▸ **Exercise**
After locating the line with "Lemma lex_lt_trans a" in the data that follows, return it and every later line exactly, up to and including the line with "rewrite !BigInt_cons, IH1.".

▸ **Stored data entries**
(* ===== verification/IsoTime.v ===== *)
(** * ISO 8601 texts of instants

    [new Date(ms).toISOString()] and the prefixes of it the services use as
    keys: the UTC day ([slice(0, 10)]) and minute ([slice(0, 16)]), for the
    four-digit years.  A stored timestamp that is written by [toISOString] and
    read back by [Date.parse] is represented in the records of the services by
    the instant, in milliseconds, that it denotes. *)
From S2P Require Import Prelude Js Calendar.
Open Scope Z_scope.

Definition pad2 (n : Z) : list ascii := padStart0 2 (toString n).

(** [date.toISOString().slice(0, 10)] *)
Definition iso_day_chars (ms : Z) : list ascii :=
  padStart0 4 (toString (getUTCFullYear ms)) ++ "-"%char :: pad2 (getUTCMonth ms + 1) ++ "-"%char :: pad2 (getUTCDate ms).
Definition iso_day (ms : Z) : string := unchars (iso_day_chars ms).

(** The time of day, in milliseconds. *)
Definition TimeWithinDay (ms : Z) : Z := ms mod msPerDay.

(** [date.toISOString().slice(0, 16)] *)
Definition iso_minute_chars (ms : Z) : list ascii :=
  let t := TimeWithinDay ms in
  iso_day_chars ms ++ "T"%char :: pad2 (t / 3600000) ++ ":"%char :: pad2 (t / 60000 mod 60).
Definition iso_minute (ms : Z) : string := unchars (iso_minute_chars ms).

Definition toISOString (ms : Z) : string :=
  let t := TimeWithinDay ms in
  unchars (iso_minute_chars ms ++ ":"%char :: pad2 (t / 1000 mod 60) ++ "."%char ::
           padStart0 3 (toString (t mod 1000)) ++ ["Z"%char]).

Example iso_example : toISOString 1771027200123 = "2026-02-14T00:00:00.123Z".
Proof. vm_compute. reflexivity. Qed.

(** ** The order of the texts is the order of the days *)

(** [a < b] of strings: by code units. *)
Fixpoint lex_lt (a b : list ascii) : bool :=
  match a, b with
  | _, [] => false
  | [], _ :: _ => true
  | x :: a', y :: b' => (ascii_Z x <? ascii_Z y) || ((ascii_Z x =? ascii_Z y) && lex_lt a' b')
  end.
Definition js_lt (a b : string) : bool := lex_lt (chars a) (chars b).


Section order.
Implicit Types (a b : list ascii).

Lemma ascii_Z_inj x y : ascii_Z x = ascii_Z y -> x = y.
Proof. unfold ascii_Z. intros H%N2Z.inj. by rewrite <- (ascii_N_embedding x), H, ascii_N_embedding. Qed.

Lemma lex_lt_irrefl a : lex_lt a a = false.
Proof. induction a as [|x a IH]; simpl; [done|]. by rewrite IH, Z.ltb_irrefl, andb_false_r. Qed.

Lemma lex_lt_trans a b c : lex_lt a b = true -> lex_lt b c = true -> lex_lt a c = true.
Proof.
  revert a c. induction b as [|y b IH]; intros [|x a] [|z c]; simpl; try done.
  rewrite !orb_true_iff, !andb_true_iff, !Z.ltb_lt, !Z.eqb_eq.
  intros [H1|[H1 H1']] [H2|[H2 H2']]; [left; lia..|right]. split; [lia|eauto].
Qed.

Lemma lex_lt_total a b : lex_lt a b = false -> lex_lt b a = false -> a = b.
Proof.
  revert b. induction a as [|x a IH]; intros [|y b]; simpl; try done.
  rewrite !orb_false_iff, !andb_false_iff, !Z.ltb_ge, !Z.eqb_neq. intros [H1 [H2|H2]] [H3 [H4|H4]]; try lia.
  rewrite (IH b); [|done..]. f_equal. apply ascii_Z_inj. lia.
Qed.

Lemma lex_lt_app a b a' b' :
  length a = length a' -> lex_lt (a ++ b) (a' ++ b') = lex_lt a a' || (bool_decide (a = a') && lex_lt b b').
Proof.
  revert a'. induction a as [|x a IH]; intros [|x' a'] Hl; simpl in *; [done|lia|lia|].
  rewrite IH by lia. destruct (Z.ltb_spec (ascii_Z x) (ascii_Z x')); simpl; [done|].
  destruct (Z.eqb_spec (ascii_Z x) (ascii_Z x')) as [He|He]; simpl.
  - apply ascii_Z_inj in He as ->. f_equal. f_equal. apply bool_decide_ext. split; congruence.
  - rewrite bool_decide_false; [done|]. congruence.
Qed.

(** Digit strings of one length compare as the numbers they denote. *)
Lemma lex_lt_digits a b :
  length a = length b -> forallb is_digit a = true -> forallb is_digit b = true ->
  lex_lt a b = (BigInt a <? BigInt b) /\ (a = b <-> BigInt a = BigInt b).
Proof.
  revert b. induction a as [|x a IH]; intros [|y b] Hl; simpl in Hl; [done|lia|lia|]. cbn [forallb lex_lt].
  intros [Hx Ha]%andb_prop [Hy Hb]%andb_prop. destruct (IH b) as [IH1 IH2]; [lia|done..|].
  rewrite !BigInt_cons, IH1. replace (length b) with (length a) by lia.
  pose proof (BigInt_bounds a Ha). pose proof (BigInt_bounds b Hb). replace (length b) with (length a) in * by lia.
  unfold digit_val. set (p := 10 ^ Z.of_nat (length a)) in *. split.
  - destruct (Z.ltb_spec (ascii_Z x) (ascii_Z y)), (Z.eqb_spec (ascii_Z x) (ascii_Z y)); simpl; try lia.
    all: symmetry; first [apply Z.ltb_lt; nia | apply Z.ltb_ge; nia].
  - split; [by intros [= -> ->]|]. intros He. assert (ascii_Z x = ascii_Z y) as Hxy by nia.
    apply ascii_Z_inj in Hxy as ->. f_equal. apply IH2. lia.
Qed.
End order.

(** A number in a fixed number of digits. *)
Lemma padded_digits k n :
  (0 < k)%nat -> 0 <= n < 10 ^ Z.of_nat k ->
  length (padStart0 k (toString n)) = k /\ forallb is_digit (padStart0 k (toString n)) = true /\
  BigInt (padStart0 k (toString n)) = n.
Proof.
  intros Hk Hn. destruct (toString_spec n) as [Hv Hd]; [lia|]. split_and!.
  - apply length_padStart0. by apply toString_length.
  - unfold padStart0. rewrite forallb_app, (all_digits_forallb _ Hd), andb_true_r.
    apply forallb_forall. intros c Hc%list_elem_of_In%elem_of_replicate_inv. by subst.
  - by rewrite BigInt_padStart0.
Qed.

Lemma padded_lt k n m :
  (0 < k)%nat -> 0 <= n < 10 ^ Z.of_nat k -> 0 <= m < 10 ^ Z.of_nat k ->
  lex_lt (padStart0 k (toString n)) (padStart0 k (toString m)) = (n <? m) /\
  bool_decide (padStart0 k (toString n) = padStart0 k (toString m)) = (n =? m).
Proof.
  intros Hk Hn Hm. destruct (padded_digits k n) as (Ln & Dn & Vn); [done..|].
  destruct (padded_digits k m) as (Lm & Dm & Vm); [done..|].
  destruct (lex_lt_digits _ _ (eq_trans Ln (eq_sym Lm)) Dn Dm) as [H1 H2]. rewrite Vn, Vm in *.
  split; [done|]. apply eq_true_iff_eq. by rewrite bool_decide_eq_true, Z.eqb_eq.
Qed.

Lemma padded_ltb k n m :
  (0 < k)%nat -> 0 <= n < 10 ^ Z.of_nat k -> 0 <= m < 10 ^ Z.of_nat k ->
  lex_lt (padStart0 k (toString n)) (padStart0 k (toString m)) = (n <? m).
Proof. intros. by apply padded_lt. Qed.
Lemma padded_eqb k n m :
  (0 < k)%nat -> 0 <= n < 10 ^ Z.of_nat k -> 0 <= m < 10 ^ Z.of_nat k ->
  bool_decide (padStart0 k (toString n) = padStart0 k (toString m)) = (n =? m).
Proof. intros. by apply padded_lt. Qed.

(** The years of four digits, from 1970. *)
Definition in_era (t : Z) : Prop := 0 <= t < 253402300800000.

Lemma era_year t : in_era t -> 1970 <= getUTCFullYear t <= 9999.
Proof.
  unfold in_era, getUTCFullYear, Day, msPerDay. intros Ht.
  pose proof (YearFromDay_spec (t / 86400000)) as Hy. set (y := YearFromDay _) in *. clearbody y.
  assert (0 <= t / 86400000 < 2932897) as Hd by (Z.to_euclidean_division_equations; lia).
  destruct (Z.le_gt_cases 1970 y); [|pose proof (DayFromYear_mono (y + 1) 1970 ltac:(lia)) as Hm; change (DayFromYear 1970) with 0 in Hm; lia].
  destruct (Z.le_gt_cases y 9999); [done|]. pose proof (DayFromYear_mono 10000 y ltac:(lia)) as Hm.
  change (DayFromYear 10000) with 2932897 in Hm. lia.
Qed.

Lemma month_start_mono leap m n : 0 <= m -> m <= n -> n <= 12 -> month_start leap m <= month_start leap n.
Proof.
  intros Hm Hmn Hn. assert (exists k, k = Z.to_nat (n - m)) as [k Hk] by eauto. revert n Hmn Hn Hk.
  induction k as [|k IH]; intros n Hmn Hn Hk; [replace n with m by lia; lia|].
  etrans; [apply (IH (n - 1)); lia|].
  pose proof (month_start_bounds leap (n - 1) ltac:(lia)) as (_ & Hd & _). unfold days_in_month in Hd.
  replace (n - 1 + 1) with n in Hd by lia. lia.
Qed.

(** The month and day of the month of a day of the year. *)
Lemma month_of_day (leap : bool) dy :
  0 <= dy < (if leap then 366 else 365) ->
  let m := MonthFromDayOfYear leap dy in
  0 <= m < 12 /\ month_start leap m <= dy < month_start leap (m + 1).
Proof. intros H. unfold MonthFromDayOfYear. destruct leap; simpl in *; repeat case_match; breflect; simpl; lia. Qed.

(** Dates, compared field by field. *)
Definition date_lt (s t : Z) : bool :=
  (getUTCFullYear s <? getUTCFullYear t)
  || ((getUTCFullYear s =? getUTCFullYear t)
      && ((getUTCMonth s <? getUTCMonth t)
          || ((getUTCMonth s =? getUTCMonth t) && (getUTCDate s <? getUTCDate t)))).

Lemma fields_spec t :
  let y := getUTCFullYear t in
  0 <= getUTCMonth t < 12 /\ 1 <= getUTCDate t <= 31 /\
  DayFromYear y <= Day t < DayFromYear (y + 1) /\
  Day t = DayFromYear y + month_start (is_leap y) (getUTCMonth t) + getUTCDate t - 1 /\
  getUTCDate t <= days_in_month (is_leap y) (getUTCMonth t).
Proof.
  unfold getUTCFullYear, getUTCMonth, getUTCDate. cbv zeta. pose proof (YearFromDay_spec (Day t)) as H.
  set (y := YearFromDay (Day t)) in *. pose proof (DaysInYear_spec y) as HD. unfold DaysInYear in HD.
  destruct (month_of_day (is_leap y) (Day t - DayFromYear y)) as [Hm Hb]; [lia|].
  set (m := MonthFromDayOfYear _ _) in *. pose proof (month_start_bounds (is_leap y) m Hm) as (_ & Hd & _).
  unfold days_in_month in *. lia.
Qed.

Lemma date_lt_Day s t : date_lt s t = (Day s <? Day t).
Proof.
  destruct (fields_spec s) as (M1 & D1 & Y1 & E1 & L1), (fields_spec t) as (M2 & D2 & Y2 & E2 & L2).
  unfold date_lt, days_in_month in *. set (y := getUTCFullYear s) in *. set (z := getUTCFullYear t) in *.
  destruct (Z.lt_trichotomy y z) as [Hyz|[Hyz|Hyz]].
  - rewrite (proj2 (Z.ltb_lt y z)) by done. pose proof (DayFromYear_mono (y + 1) z ltac:(lia)). symmetry. apply Z.ltb_lt. lia.
  - rewrite Hyz, Z.ltb_irrefl, Z.eqb_refl in *. simpl. set (m := getUTCMonth s) in *. set (n := getUTCMonth t) in *.
    destruct (Z.lt_trichotomy m n) as [Hmn|[Hmn|Hmn]].
    + rewrite (proj2 (Z.ltb_lt m n)) by done. pose proof (month_start_mono (is_leap z) (m + 1) n). symmetry. apply Z.ltb_lt. lia.
    + rewrite Hmn, Z.ltb_irrefl, Z.eqb_refl in *. simpl. apply eq_true_iff_eq. rewrite !Z.ltb_lt. lia.
    + rewrite (proj2 (Z.ltb_ge m n)), (proj2 (Z.eqb_neq m n)) by lia. simpl.
      pose proof (month_start_mono (is_leap z) (n + 1) m). symmetry. apply Z.ltb_ge. lia.
  - rewrite (proj2 (Z.ltb_ge y z)), (proj2 (Z.eqb_neq y z)) by lia. simpl.
    pose proof (DayFromYear_mono (z + 1) y ltac:(lia)). symmetry. apply Z.ltb_ge. lia.
Qed.

(** Day texts order as the days they name. *)
Lemma iso_day_lt s t : in_era s -> in_era t -> js_lt (iso_day s) (iso_day t) = (Day s <? Day t).
Proof.
  intros Hs%era_year Ht%era_year. rewrite <- date_lt_Day. unfold js_lt, iso_day, iso_day_chars, date_lt, pad2.
  rewrite !chars_unchars. destruct (fields_spec s) as (M1 & D1 & _), (fields_spec t) as (M2 & D2 & _).
  assert (forall k n, (0 < k)%nat -> 0 <= n < 10 ^ Z.of_nat k -> length (padStart0 k (toString n)) = k) as Hlen
    by (intros; by apply padded_digits).
  rewrite lex_lt_app by (rewrite !Hlen by (simpl; lia); done). cbn [lex_lt]. rewrite Z.ltb_irrefl, Z.eqb_refl.
  rewrite lex_lt_app by (rewrite !Hlen by (simpl; lia); done). cbn [lex_lt]. rewrite Z.ltb_irrefl, Z.eqb_refl.
  rewrite !padded_ltb, !padded_eqb by (simpl; lia). simpl.
  f_equal. f_equal. f_equal; [apply eq_true_iff_eq; rewrite !Z.ltb_lt; lia|].
  f_equal. apply eq_true_iff_eq. rewrite !Z.eqb_eq. lia.
Qed.

Lemma iso_day_eq s t : in_era s -> in_era t -> iso_day s = iso_day t -> Day s = Day t.
Proof.
  intros Hs Ht He. assert (forall a b, js_lt a b = true -> a <> b) as Hne by (intros a b Hl ->; unfold js_lt in Hl; by rewrite lex_lt_irrefl in Hl).
  pose proof (iso_day_lt s t Hs Ht). pose proof (iso_day_lt t s Ht Hs). unfold js_lt in *.
  rewrite He, lex_lt_irrefl in *. breflect. lia.
Qed.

▸ **Answer to this problem**
Lemma lex_lt_trans a b c : lex_lt a b = true -> lex_lt b c = true -> lex_lt a c = true.
Proof.
  revert a c. induction b as [|y b IH]; intros [|x a] [|z c]; simpl; try done.
  rewrite !orb_true_iff, !andb_true_iff, !Z.ltb_lt, !Z.eqb_eq.
  intros [H1|[H1 H1']] [H2|[H2 H2']]; [left; lia..|right]. split; [lia|eauto].
Qed.

Lemma lex_lt_total a b : lex_lt a b = false -> lex_lt b a = false -> a = b.
Proof.
  revert b. induction a as [|x a IH]; intros [|y b]; simpl; try done.
  rewrite !orb_false_iff, !andb_false_iff, !Z.ltb_ge, !Z.eqb_neq. intros [H1 [H2|H2]] [H3 [H4|H4]]; try lia.
  rewrite (IH b); [|done..]. f_equal. apply ascii_Z_inj. lia.
Qed.

Lemma lex_lt_app a b a' b' :
  length a = length a' -> lex_lt (a ++ b) (a' ++ b') = lex_lt a a' || (bool_decide (a = a') && lex_lt b b').
Proof.
  revert a'. induction a as [|x a IH]; intros [|x' a'] Hl; simpl in *; [done|lia|lia|].
  rewrite IH by lia. destruct (Z.ltb_spec (ascii_Z x) (ascii_Z x')); simpl; [done|].
  destruct (Z.eqb_spec (ascii_Z x) (ascii_Z x')) as [He|He]; simpl.
  - apply ascii_Z_inj in He as ->. f_equal. f_equal. apply bool_decide_ext. split; congruence.
  - rewrite bool_decide_false; [done|]. congruence.
Qed.

(** Digit strings of one length compare as the numbers they denote. *)
Lemma lex_lt_digits a b :
  length a = length b -> forallb is_digit a = true -> forallb is_digit b = true ->
  lex_lt a b = (BigInt a <? BigInt b) /\ (a = b <-> BigInt a = BigInt b).
Proof.
  revert b. induction a as [|x a IH]; intros [|y b] Hl; simpl in Hl; [done|lia|lia|]. cbn [forallb lex_lt].
  intros [Hx Ha]%andb_prop [Hy Hb]%andb_prop. destruct (IH b) as [IH1 IH2]; [lia|done..|].
  rewrite !BigInt_cons, IH1. replace (length b) with (length a) by lia.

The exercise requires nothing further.